Lemma take_drop_inserts {A} (l k : list A) i :
  (i + length k <= length l)%nat -> take (length k) (drop i (list_inserts i k l)) = k.
Proof.
  intros Hl. apply list_eq. intros j. destruct (decide (j < length k)%nat).
  - rewrite lookup_take_lt, lookup_drop by done. rewrite list_lookup_inserts by lia. f_equal. lia.
  - rewrite !lookup_ge_None_2; [done|lia|rewrite length_take; lia].
Qed.

Lemma list_inserts_fmap {A B} (f : A -> B) i k l :
  f <$> list_inserts i k l = list_inserts i (f <$> k) (f <$> l).
Proof.
  revert i. induction k as [|x k IH]; intros i; csimpl; [done|].
  by rewrite list_fmap_insert, IH.
Qed.

#[global] Instance memfile_laws : FileLaws MemFile.
Proof.
  split; cbn [fReadAt fWriteAt memfile_ops].
  - intros f len off Hl. destruct (off <? 0); simpl; [lia|]. rewrite length_take. lia.
  - intros f len off Hl. destruct (off <? 0); simpl; [done|].
    intros Hge%Z.ltb_ge. revert Hge. rewrite !length_take. lia.
  - intros f len off. destruct (off <? 0); [constructor|]. apply Forall_take, Forall_drop, Forall_byte_mod.
  - intros f f' bs off n. by destruct (_ || _); intros [=].
  - intros f f' bs off n Hb. destruct (_ || _) eqn:Hc; [done|]. bool_props. intros [= <- <-].
    rewrite (proj2 (Z.ltb_ge _ _)) by done. simpl. rewrite Nat2Z.id. unfold copy_at.
    rewrite list_inserts_fmap, fmap_byte_mod by done. rewrite take_drop_inserts.
    + by rewrite Z.ltb_irrefl.
    + rewrite length_fmap, length_app, length_replicate. lia.
  - done.
Qed.

Lemma middle_Forall (P : VirtqDesc -> Prop) chain : Forall P chain -> Forall P (middle chain).
Proof. intros. by apply Forall_take, Forall_drop. Qed.

Section device_lemmas.
Context {F : Type} `{FileLaws F}.
#[local] Set Default Proof Using "Type*".

Lemma readLoop_frame ds f off total q :
  zlen (q_mem q) <= 2 ^ 62 -> Forall (buffer_ok q) ds -> 0 <= total < 2 ^ 32 ->
  exists q' status total', readLoop ds f off total q = Ok (q', status, total') /\
    same_rings q q' /\ is_byte status /\ 0 <= total' < 2 ^ 32.
Proof.
  intros Hm Hds. revert q Hm Hds off total.
  induction ds as [|d ds IH]; intros q Hm Hds off total Ht; cbn [readLoop]; [by exists q, 0, total|].
  apply Forall_cons in Hds as [Hd Hds]. case_match; [by apply IH|].
  pose proof Hd as (_ & Hl & _). pose proof (read_len f (d_Len d) off Hl) as Hn.
  pose proof (read_bytes f (d_Len d) off) as Hb.
  destruct (fReadAt f (d_Len d) off) as [buf err]. simpl in Hn, Hb.
  case_match; [by exists q, 1, total|].
  destruct (WriteBuffer_desc q d buf Hm Hd) as (q1 & -> & Hs); [lia|done|].
  cbn [mbind result_bind]. destruct (IH q1) with (off := s64 (off + zlen buf)) (total := u32 (total + zlen buf))
    as (q2 & st & tot & -> & Hs2 & Hok).
  - by rewrite (sr_length _ _ Hs).
  - eapply Forall_impl; [exact Hds|]. intros. by eapply same_rings_buffer.
  - apply u32_range.
  - exists q2, st, tot. split; [done|]. split; [by etrans|done].
Qed.

Lemma writeLoop_ok ds f off q :
  zlen (q_mem q) <= 2 ^ 62 -> Forall (buffer_ok q) ds ->
  exists f' status, writeLoop ds f off q = Ok (f', status) /\ is_byte status.
Proof.
  intros Hm Hds. revert f off. induction Hds as [|d ds Hd _ IH]; intros f off; cbn [writeLoop]; [by exists f, 0|].
  case_match; [apply IH|]. destruct Hd as (Ha & Hl & Hin & _).
  rewrite ReadBuffer_ok by lia. cbn [mbind result_bind].
  destruct (fWriteAt f _ off) as [[f1 n] [|]]; [by exists f1, 1|apply IH].
Qed.

Lemma getID_frame chain q :
  zlen (q_mem q) <= 2 ^ 62 -> Forall (buffer_ok q) chain ->
  exists q' total, getID chain q = Ok (q', total) /\ same_rings q q' /\ 0 <= total < 2 ^ 32.
Proof.
  intros Hm Hc. unfold getID. destruct (chain !! 1%nat) as [d|] eqn:Hd; [|by exists q, 0].
  case_match; [|by exists q, 0]. rewrite Forall_lookup in Hc. pose proof (Hc _ _ Hd) as Hb.
  destruct (WriteBuffer_desc q d blkID Hm Hb) as (q1 & -> & Hs).
  - change (zlen blkID) with 9. lia.
  - by repeat constructor.
  - exists q1, 9. by split_and!.
Qed.

Lemma serve_frame t off chain (b : Block F) q :
  zlen (q_mem q) <= 2 ^ 62 -> Forall (buffer_ok q) chain ->
  exists b' q' status total, serve t off chain b q = Ok (b', q', status, total) /\
    same_rings q q' /\ is_byte status /\ 0 <= total < 2 ^ 32 /\ b_readOnly b' = b_readOnly b /\
    (b_readOnly b = true -> forall len o, fReadAt (b_file b') len o = fReadAt (b_file b) len o).
Proof.
  intros Hm Hc. unfold serve. pose proof (middle_Forall _ _ Hc) as Hmid.
  assert (is_byte 0 /\ is_byte 1 /\ is_byte 2) as (? & ? & ?) by done.
  destruct (t =? blkTypeIn).
  { destruct (readLoop_frame (middle chain) (b_file b) off 0 q) as (q' & st & tot & -> & ? & ? & ?); [done..|].
    by exists b, q', st, tot. }
  destruct (t =? blkTypeOut).
  { destruct (b_readOnly b) eqn:Hro; [by exists b, q, 1, 0|].
    destruct (writeLoop_ok (middle chain) (b_file b) off q) as (f' & st & -> & ?); [done..|].
    by exists (set_file f' b), q, st, 0. }
  destruct (t =? blkTypeFlush).
  { pose proof (sync_read (b_file b)). destruct (fSync (b_file b)) as [f' err].
    exists (set_file f' b), q. by destruct err; do 2 eexists. }
  destruct (t =? blkTypeGetID); [|by exists b, q, 2, 0].
  destruct (getID_frame chain q) as (q' & tot & -> & ? & ?); [done..|]. by exists b, q', 0, tot.
Qed.
(** As long as no two suspensions share a command ID, an operator can approve
    every waiting command: if it is blocked in [Suspend], was not decided and
    not cleaned up, then [Approve] with its ID is accepted, the decision is
    delivered, and [Suspend] can return it. *)
Theorem waiting_can_be_approved timeout start h w p pa ph wl :
  reach timeout start h w -> distinct w -> w_heap w !! p = Some (pa, ph) ->
  undecided (accepted h) p pa ph ->
  exists w' pa',
    gate_run ([EApprove (c_ID (pa_Command pa)) wl; ESend (length (w_senders w))] ++
              match ph with Notifying => [ESelect p] | _ => [] end ++
              [EDecision p; EFinish p]) w = Next w' /\
    w_heap w' !! p = Some (pa', Returned (RApproved (mkDecision true wl ""))).
Proof.
  intros Hreach Hd Hp Hund. pose proof (reach_Winv _ _ _ _ Hreach) as HW.
  pose proof (reach_Open _ _ _ _ Hreach Hd p pa ph Hp Hund) as Hpend.
  destruct Hund as (Hwait & Hcl & Hacc).
  destruct (winv_heap _ _ _ HW p pa ph Hp) as (Hid & Hlife & _). rewrite Hacc in Hlife.
  assert (pa_resultCh pa = mkChan None false) as Hch.
  { remember [] as A. revert Hcl. destruct Hlife; simplify_eq/=; done. }
  cbn [app]. destruct (approve_run (c_ID (pa_Command pa)) (mkDecision true wl "") p
    (match ph with Notifying => [ESelect p] | _ => [] end ++ [EDecision p; EFinish p]) w pa ph
    (EApprove (c_ID (pa_Command pa)) wl)) as (w1 & -> & Hp1); [congruence|done..|].
  destruct ph as [|timer| |]; try done; cbn [app].
  - destruct (select_run p [EDecision p; EFinish p] _ _ Hp1) as (w2 & -> & _ & Hp2).
    by apply (decision_run _ _ _ _ (mkDecision true wl "") Hp2).
  - by apply (decision_run _ _ _ _ (mkDecision true wl "") Hp1).
Qed.

(** ** Examples *)

Definition ls : Command := mkCommand "c1" "ls" [] "" ∅ 0 0.
Definition rm : Command := mkCommand "c1" "rm" [] "" ∅ 0 0.

(** A schedule from the initial world, with the history. *)
Fixpoint gate_trace (es : list Event) (h : History) (w : World) : option (History * World) :=
  match es with
  | [] => Some (h, w)
  | e :: es =>
      match gate_step e w with
      | Next (w, r) => gate_trace es (h ++ [(e, r)]) w
      | _ => None
      end
  end.

Lemma gate_trace_reach timeout start es h w h' w' :
  Forall (fun e => match e with ECleanup _ => False | ETick d => (0 <= d)%Z | _ => True end) es ->
  reach timeout start h w -> gate_trace es h w = Some (h', w') -> reach timeout start h' w'.
Proof.
  intros Hes. revert h w. induction Hes as [|e es He Hes IH]; intros h w Hr; simpl.
  - by intros [= <- <-].
  - destruct (gate_step e w) as [[w1 r]| |] eqn:Hs; [|done..]. apply IH.
    econstructor; [done| |done]. by destruct e.
Qed.

Definition approved_run : list Event :=
  [ESuspend "s" ls NoReason; ESelect 0; EApprove "c1" true; ESend 0; EDecision 0; EFinish 0].
Definition waiting_run : list Event := [ESuspend "s" ls NoReason; ESelect 0].

Definition trace_of (es : list Event) : History * World :=
  default ([], initial 0 0) (gate_trace es [] (initial 0 0)).

Lemma trace_of_reach es :
  Forall (fun e => match e with ECleanup _ => False | ETick d => (0 <= d)%Z | _ => True end) es ->
  reach 0 0 (trace_of es).1 (trace_of es).2.
Proof.
  intros Hes. unfold trace_of. destruct (gate_trace _ _ _) as [[h w]|] eqn:Ht.
  - by eapply gate_trace_reach; [done|constructor|].
  - constructor.
Qed.

Lemma gate_decides_once_witness :
  exists pa d, w_heap (trace_of approved_run).2 !! 0 = Some (pa, Returned (RApproved d)) /\
    (0, d) ∈ accepted (trace_of approved_run).1.
Proof.
  assert (reach 0 0 (trace_of approved_run).1 (trace_of approved_run).2) as Hr
    by (apply trace_of_reach; repeat constructor).
  eexists _, _. split; [vm_compute; reflexivity|].
  refine (proj1 (proj1 (proj2 (proj2 (proj2 (proj2 (gate_decides_once 0 0 _ _ Hr))))) 0 _ _ _)).
  vm_compute; reflexivity.
Defined.

Lemma suspend_returns_witness :
  exists w' pa' r, gate_run (own_steps 0 (Selecting (5 * Minute))) (trace_of waiting_run).2 = Next w' /\
    w_heap w' !! 0 = Some (pa', Returned r).
Proof.
  assert (reach 0 0 (trace_of waiting_run).1 (trace_of waiting_run).2) as Hr
    by (apply trace_of_reach; repeat constructor).
  refine (proj2 (suspend_returns 0 0 _ _ 0 _ _ Hr _)). vm_compute; reflexivity.
Defined.

Lemma waiting_can_be_approved_witness :
  exists w' pa', gate_run [EApprove "c1" false; ESend 0; EDecision 0; EFinish 0]
                   (trace_of waiting_run).2 = Next w' /\
    w_heap w' !! 0 = Some (pa', Returned (RApproved (mkDecision true false ""))).
Proof.
  assert (reach 0 0 (trace_of waiting_run).1 (trace_of waiting_run).2) as Hr
    by (apply trace_of_reach; repeat constructor).
  refine (waiting_can_be_approved 0 0 _ _ 0
    (mkPA "c1" "s" ls NoReason StWaiting 0 (mkChan None false)) (Selecting (5 * Minute)) false
    Hr _ _ _).
  - intros [|p] [|q] pa pb ph ph' Hp Hq Hid; [reflexivity|vm_compute in Hq; discriminate Hq|
      vm_compute in Hp; discriminate Hp|vm_compute in Hp; discriminate Hp].
  - vm_compute; reflexivity.
  - split; [reflexivity|split; reflexivity].
Defined.

(** Two waiting commands with one ID: the second replaces the first in the map,
    and when the first times out it removes the second's entry, so the second
    can no longer be approved although it is still waiting. *)
Definition shared_id_run : list Event :=
  [ESuspend "s" ls NoReason; ESelect 0; ETick (4 * Minute); ESuspend "s" rm NoReason; ESelect 1;
   ETick Minute; ETimeout 0; EFinish 0].

Lemma shared_id_orphans :
  let w := (trace_of shared_id_run).2 in
  (exists pa timer, w_heap w !! 1 = Some (pa, Selecting timer) /\ pa_ID pa = "c1") /\
  (Approve "c1" false w).2 = None.
Proof. vm_compute. split; [|done]. by repeat eexists. Qed.

(** [Approve] reports success although [Suspend] returns a timeout: the decision
    sits in the channel when the [select] takes the timer. *)
Definition race_run : list Event :=
  [ESuspend "s" ls NoReason; ESelect 0; ETick (5 * Minute); EApprove "c1" false; ESend 0;
   ETimeout 0; EFinish 0].

Lemma approve_lost :
  let '(h, w) := trace_of race_run in
  length (accepted h) = 1 /\
  exists pa after, w_heap w !! 0 = Some (pa, Returned (RTimedOut after)).
Proof. vm_compute. split; [done|]. by repeat eexists. Qed.
(* ===== verification/Effects.v ===== *)
(** * Stateful operations that can fail

    The monad of the managers: a state is threaded through, and an operation ends
    with a result, an error, or a goroutine that stays blocked. *)

From stdpp Require Import options.
From S2P Require Import Prelude.

Inductive Res (E A : Type) := Ret (a : A) | Fail (e : E) | Stuck.
Arguments Ret {E A} a.
Arguments Fail {E A} e.
Arguments Stuck {E A}.

Definition StateM (S E A : Type) : Type := S -> S * Res E A.

Section state_monad.
Context {S E : Type}.

#[global] Instance StateM_ret : MRet (StateM S E) := fun A a s => (s, Ret a).
#[global] Instance StateM_bind : MBind (StateM S E) := fun A B f m s =>
  match m s with
  | (s, Ret a) => f a s
  | (s, Fail e) => (s, Fail e)
  | (s, Stuck) => (s, Stuck)
  end.

Definition fail {A} (e : E) : StateM S E A := fun s => (s, Fail e).
Definition modify (f : S -> S) : StateM S E unit := fun s => (f s, Ret tt).
Definition gets {A} (f : S -> A) : StateM S E A := fun s => (s, Ret (f s)).

(** A call whose error is looked at, and one whose error is only logged or dropped. *)
Definition attempt {A} (m : StateM S E A) : StateM S E (result E A) := fun s =>
  match m s with
  | (s, Ret a) => (s, Ret (Ok a))
  | (s, Fail e) => (s, Ret (Err e))
  | (s, Stuck) => (s, Stuck)
  end.
Definition ignore {A} (m : StateM S E A) : StateM S E unit := r ← attempt m; mret tt.

(** [for _, a := range l { .. }] *)
Fixpoint for_each {A} (f : A -> StateM S E unit) (l : list A) : StateM S E unit :=
  match l with
  | [] => mret tt
  | a :: l => _ ← f a; for_each f l
  end.

Lemma bind_Ret {A B} (m : StateM S E A) (f : A -> StateM S E B) s s1 a :
  m s = (s1, Ret a) -> (m ≫= f) s = f a s1.
Proof. intros H. unfold mbind, StateM_bind. by rewrite H. Qed.

Lemma bind_Fail {A B} (m : StateM S E A) (f : A -> StateM S E B) s s1 e :
  m s = (s1, Fail e) -> (m ≫= f) s = (s1, Fail e).
Proof. intros H. unfold mbind, StateM_bind. by rewrite H. Qed.

Lemma bind_Stuck {A B} (m : StateM S E A) (f : A -> StateM S E B) s s1 :
  m s = (s1, Stuck) -> (m ≫= f) s = (s1, Stuck).
Proof. intros H. unfold mbind, StateM_bind. by rewrite H. Qed.

Lemma attempt_Ret {A} (m : StateM S E A) s s1 a :
  m s = (s1, Ret a) -> attempt m s = (s1, Ret (Ok a)).
Proof. intros H. unfold attempt. by rewrite H. Qed.

Lemma attempt_Fail {A} (m : StateM S E A) s s1 e :
  m s = (s1, Fail e) -> attempt m s = (s1, Ret (Err e)).
Proof. intros H. unfold attempt. by rewrite H. Qed.

Lemma ignore_Ret {A} (m : StateM S E A) s s1 a :
  m s = (s1, Ret a) -> ignore m s = (s1, Ret tt).
Proof. intros H. unfold ignore. by rewrite (bind_Ret _ _ _ _ _ (attempt_Ret _ _ _ _ H)). Qed.

Lemma ignore_Fail {A} (m : StateM S E A) s s1 e :
  m s = (s1, Fail e) -> ignore m s = (s1, Ret tt).
Proof. intros H. unfold ignore. by rewrite (bind_Ret _ _ _ _ _ (attempt_Fail _ _ _ _ H)). Qed.

(** A loop keeps what each of its turns keeps. *)
Lemma for_each_inv {A} (f : A -> StateM S E unit) (l : list A) (I : S -> Prop) s :
  I s -> (forall a s, a ∈ l -> I s -> exists s', f a s = (s', Ret tt) /\ I s') ->
  exists s', for_each f l s = (s', Ret tt) /\ I s'.
Proof.
  revert s. induction l as [|a l IH]; intros s Hs Hf; [by exists s|].
  destruct (Hf a s) as (s1 & H1 & Hs1); [by left|done|]. cbn [for_each].
  rewrite (bind_Ret _ _ _ _ _ H1). apply IH; [done|]. intros b t Hb. apply Hf. by right.
Qed.

(** A loop over the rows of a table in which each turn replaces its own row. *)
Lemma for_each_rows {A} (f : A -> StateM S E unit) (key : A -> string) (rows : S -> gmap string A)
    (R : A -> A -> Prop) (l : list A) s :
  NoDup (key <$> l) -> (forall a, a ∈ l -> rows s !! key a = Some a) ->
  (forall a s, a ∈ l -> rows s !! key a = Some a ->
   exists s' a', f a s = (s', Ret tt) /\ rows s' = <[key a := a']> (rows s) /\ R a a') ->
  exists s', for_each f l s = (s', Ret tt) /\
  (forall k, k ∉ (key <$> l) -> rows s' !! k = rows s !! k) /\
  (forall a, a ∈ l -> exists a', rows s' !! key a = Some a' /\ R a a').
Proof.
  revert s. induction l as [|a l IH]; intros s Hnd Hl Hf.
  { exists s. split_and!; [done..|]. by intros a []%not_elem_of_nil. }
  apply NoDup_cons in Hnd as [Hnot Hnd]. cbn [for_each].
  destruct (Hf a s) as (s1 & a1 & H1 & Hr1 & HR); [by left|apply Hl; by left|].
  rewrite (bind_Ret _ _ _ _ _ H1).
  assert (forall k, k <> key a -> rows s1 !! k = rows s !! k) as Hk1.
  { intros k Hk. by rewrite Hr1, lookup_insert_ne. }
  destruct (IH s1 Hnd) as (s2 & H2 & Hk2 & Hl2).
  { intros b Hb. rewrite Hk1; [apply Hl; by right|]. intros Heq. apply Hnot. rewrite <-Heq.
    by apply list_elem_of_fmap_2. }
  { intros b t Hb. apply Hf. by right. }
  exists s2. split_and!; [done| |].
  - intros k. rewrite fmap_cons, not_elem_of_cons. intros [Hk Hkl]. rewrite Hk2 by done. by apply Hk1.
  - intros b [->|Hb]%elem_of_cons; [|by apply Hl2]. exists a1. split; [|done].
  rewrite Hk2 by done. by rewrite Hr1, lookup_insert_eq.
Qed.
End state_monad.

Assigned task:
Write out the records above exactly, from the opening line to the line with "A -> B) i k l", including both, with nothing added.

Answer to the problem:
Lemma take_drop_inserts {A} (l k : list A) i :
  (i + length k <= length l)%nat -> take (length k) (drop i (list_inserts i k l)) = k.
Proof.
  intros Hl. apply list_eq. intros j. destruct (decide (j < length k)%nat).
  - rewrite lookup_take_lt, lookup_drop by done. rewrite list_lookup_inserts by lia. f_equal. lia.
  - rewrite !lookup_ge_None_2; [done|lia|rewrite length_take; lia].
Qed.

Lemma list_inserts_fmap {A B} (f : A -> B) i k l :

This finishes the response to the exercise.